The new Army data centers deals, struck with some of the biggest global diversified Wall Street firms, represent a further strengthening of the nexus between finance and tech for military uses.
The military also seems intent on striking similar deals in other areas. “Beyond data centers, the Army is looking at doing similar leasing arrangements for critical mineral processing and other types of manufacturing,” reported the Wall Street Journal.
Private equity’s new data center partnerships with the U.S. Army come as this powerful sector is intensifying its investments along the entire AI supply chain. As Truthout previously reported, private equity has been channeling hundreds of billions of dollars into financing data centers and other AI infrastructure — from the data center buildings themselves to the fossil fuel power generation that supports their operations.
The Carlyle Group building the Fort Bliss data center oversees $475 billion in assets. The firm was co-founded by billionaire David Rubenstein, who remains Carlyle’s co-executive chairman. Rubenstein is an influential philanthropic donor, and Joe Biden spent numerous Thanksgivings at Rubenstein’s $34 million Nantucket complex during his presidency.
BlackRock subsidiary Global Infrastructure Partners (GIP) and KKR own CyrusOne, the firm building the Dugway data center. KKR was co-founded by mega-billionaire Henry Kravis, who remains KKR’s co-chair. The firm oversees $744 billion in assets and is a major data center investor globally.
BlackRock, led by billionaire Larry Fink, is the world’s largest asset manager, overseeing $14 trillion in assets. BlackRock has aggressively moved into private investment in infrastructure in recent years, including data centers.
In March 2025, amid Trump’s threats to “take back” the Panama Canal, BlackRock coordinated with the Trump administration to acquire a massive portfolio of global ports that included two Panama Canal ports.

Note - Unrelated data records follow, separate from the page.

Lemma mapM_In {A B : Type} (f : A -> result B) (l : list A) (bs : list B) :
  mapM f l = Ok bs ->
  forall a, In a l -> exists b, f a = Ok b /\ In b bs.
Proof.
  revert bs; induction l as [|x l IH]; intros bs Hm a Ha.
  - destruct Ha.
  - simpl in Hm. bind_inv Hm. bind_inv Hm. ok_inv Hm.
    destruct Ha as [<-|Ha].
    + exists a0; split; [assumption | left; reflexivity].
    + destruct (IH _ Hm1 a Ha) as [b [Hb Hin]].
      exists b; split; [assumption | right; assumption].
Qed.

Lemma mapM_In_inv {A B : Type} (f : A -> result B) (l : list A) (bs : list B) :
  mapM f l = Ok bs ->
  forall b, In b bs -> exists a, In a l /\ f a = Ok b.
Proof.
  revert bs; induction l as [|x l IH]; intros bs Hm b Hb.
  - ok_inv Hm. destruct Hb.
  - simpl in Hm. bind_inv Hm. bind_inv Hm. ok_inv Hm.
    destruct Hb as [<-|Hb].
    + exists x; split; [left; reflexivity | assumption].
    + destruct (IH _ Hm1 b Hb) as [a' [Ha' Hf]].
      exists a'; split; [right; assumption | assumption].
Qed.

Lemma mapM_Raise {A B : Type} (f : A -> result B) (l : list A) (a : A) (e : exn) :
  In a l -> f a = Raise e -> exists e', mapM f l = Raise e'.
Proof.
  induction l as [|x l IH]; intros Ha Hf.
  - destruct Ha.
  - simpl. destruct Ha as [->|Ha].
    + rewrite Hf. exists e; reflexivity.
    + destruct (f x) as [b|e0]; simpl; [|exists e0; reflexivity].
      destruct (IH Ha Hf) as [e' ->]. exists e'; reflexivity.
Qed.

(** An invariant of the local variables of a loop holds when it ends. *)
Lemma foldM_invariant {A St : Type} (f : St -> A -> result St) (I : St -> Prop)
  (l : list A) :
  (forall s a s', In a l -> I s -> f s a = Ok s' -> I s') ->
  forall s s', I s -> foldM f l s = Ok s' -> I s'.
Proof.
  induction l as [|x l IH]; intros Hstep s s' Hs Hf.
  - ok_inv Hf. assumption.
  - simpl in Hf. bind_inv Hf.
    apply (IH (fun s0 a1 s1 Ha => Hstep s0 a1 s1 (or_intror Ha)) a s').
    + apply (Hstep s x a (or_introl eq_refl) Hs Hm).
    + exact Hf.
Qed.
(** * campus-id-pro: the spreadsheet importer and exporter

    A shallow embedding of
      - [src/components/admin/ExcelImport.tsx]
        ([handleFileSelect], [validateSRN], [importStudents]),
      - the [exportToExcel] handlers of the school and admin dashboards,
      - the [students] and [import_logs] tables of the migrations,
    and the properties the specification states about them.

    JavaScript values are modelled as the importer sees them: a cell read
    by [XLSX.utils.sheet_to_json] is a string, a number or a boolean; a row
    is an object from column name to cell; the Supabase client is a store
    that answers one call after the other. *)

From Stdlib Require Import ZArith Ascii String List Bool Lia Sorted.
From stdpp Require Import base option list strings pretty gmap fin_maps.

Open Scope string_scope.
Open Scope list_scope.

(** ** JavaScript values of spreadsheet cells *)

(** A JavaScript number, as far as the importer can tell numbers apart: it
    tests a cell for truth and turns it into text, nothing else. [is_falsy]
    holds of 0, -0 and NaN; [as_text] is [String(n)], the shortest numeral
    that reads back as [n] (so 10.5 for a fraction and 1e+21 from ten to
    the twenty-first on). *)
Record number : Type := {
  is_falsy : bool;
  as_text : string
}.
Lemma append_underscore_inj s1 t1 s2 t2 :
  has_underscore s1 = false -> has_underscore s2 = false ->
  s1 ++ String "_" t1 = s2 ++ String "_" t2 -> s1 = s2 /\ t1 = t2.
Proof.
  revert s2. induction s1 as [|c1 s1 IH]; intros [|c2 s2]; cbn [has_underscore append].
  - intros _ _ [= ->]. split; reflexivity.
  - intros _ H [= <- _]. rewrite Ascii.eqb_refl in H. discriminate.
  - intros H _ [= -> _]. rewrite Ascii.eqb_refl in H. discriminate.
  - intros H1 H2 [= -> E]. apply orb_false_iff in H1 as [_ H1], H2 as [_ H2].
    destruct (IH _ H1 H2 E) as [-> ->]. split; reflexivity.
Qed.

Lemma to_int_printable z : Z.to_int z <> Decimal.Pos Decimal.Nil /\ Z.to_int z <> Decimal.Neg Decimal.Nil.
Proof.
  destruct z as [|p|p]; cbn [Z.to_int]; split; try discriminate;
    intros [= H]; exact (Unsigned.to_uint_nonnil p H).
Qed.

Lemma str_of_int_inj a b : Py.str_of_int a = Py.str_of_int b -> a = b.
Proof.
  unfold Py.str_of_int. intro H. apply (f_equal NilZero.int_of_string) in H.
  destruct (to_int_printable a) as [A1 A2]. destruct (to_int_printable b) as [B1 B2].
  rewrite !NilZero.isi in H by assumption.
  injection H as H. apply DecimalZ.to_int_inj. exact H.
Qed.

Lemma tree_id_of_inj t1 n1 t2 n2 :
  tree_id_of t1 n1 = tree_id_of t2 n2 -> t1 = t2 /\ n1 = n2.
Proof.
  unfold tree_id_of. cbn [append]. intro H. injection H as H.
  apply append_underscore_inj in H; try apply str_of_int_no_underscore.
  destruct H as [H1 H2]. apply str_of_int_inj in H1, H2. split; [exact H1 | lia].
Qed.

(* ---------------- traces of requests ---------------- *)

Section TraceFacts.
Context {B : Py.Builtins}.

Lemma projection_pure horizon s : snd (scenario_projection horizon s) = s.
Proof.
  unfold scenario_projection. destruct (negb (horizon_allowed horizon)); [reflexivity|].
  unfold bind, read, lift, ret.
  destruct (projection_loop horizon _ Totals.zero []); reflexivity.
Qed.

Lemma get_scenario_pure s : snd (get_scenario s) = s.
Proof. reflexivity. Qed.

Lemma delete_run tree_id s :
  delete_planted_tree tree_id s
  = (Ok tt, Scenario.with_planted_trees (PyDict.del tree_id (Scenario.planted_trees s)) s).
Proof.
  unfold delete_planted_tree, bind, read, write_trees, ret.
  destruct (PyDict.contains tree_id (Scenario.planted_trees s)) eqn:C; [reflexivity|].
  rewrite (PyDictFacts.del_absent _ _ C). destruct s; reflexivity.
Qed.

Lemma serve_other_keys r s :
  (forall now payload, r <> ReqAdd now payload) ->
  fst (serve r s) = None /\
  incl (PyDict.keys (Scenario.planted_trees (snd (serve r s))))
       (PyDict.keys (Scenario.planted_trees s)).
Proof.
  intro N. destruct r as [now payload | tid payload | tid | h |]; cbn [serve fst snd].
  - exfalso. exact (N _ _ eq_refl).
  - split; [reflexivity|]. rewrite update_keeps_keys. apply incl_refl.
  - split; [reflexivity|]. rewrite delete_run. cbn [snd Scenario.with_planted_trees
      Scenario.planted_trees]. rewrite PyDictFacts.keys_del. intros k H.
    apply filter_In in H. tauto.
  - split; [reflexivity|]. rewrite projection_pure. apply incl_refl.
  - split; [reflexivity|]. apply incl_refl.
Qed.

Lemma stamped_outside_tail t ts k : stamped_outside (t :: ts) k -> stamped_outside ts k.
Proof.
  intros (t0 & n & -> & Ht). exists t0, n.
  split; [reflexivity | intro; apply Ht; right; assumption].
Qed.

BlackRock has also been acquiring utilities and power generation companies that have been tied to providing energy to proposed data centers. BlackRock also co-owns Aligned Data Centers, one of the world’s largest data center companies.
Pushing Back
While the data center boom is often portrayed as an unstoppable force, communities across the U.S. have been resisting their construction, sometimes successfully.
“There’s a lot that individual communities can do to push back against these trends,” González emphasized, including supporting the “small but important number of elected officials” who oppose the data center frenzy.
Moreover, the grassroots movement against reckless data center construction is accumulating lessons and growing nearly everywhere.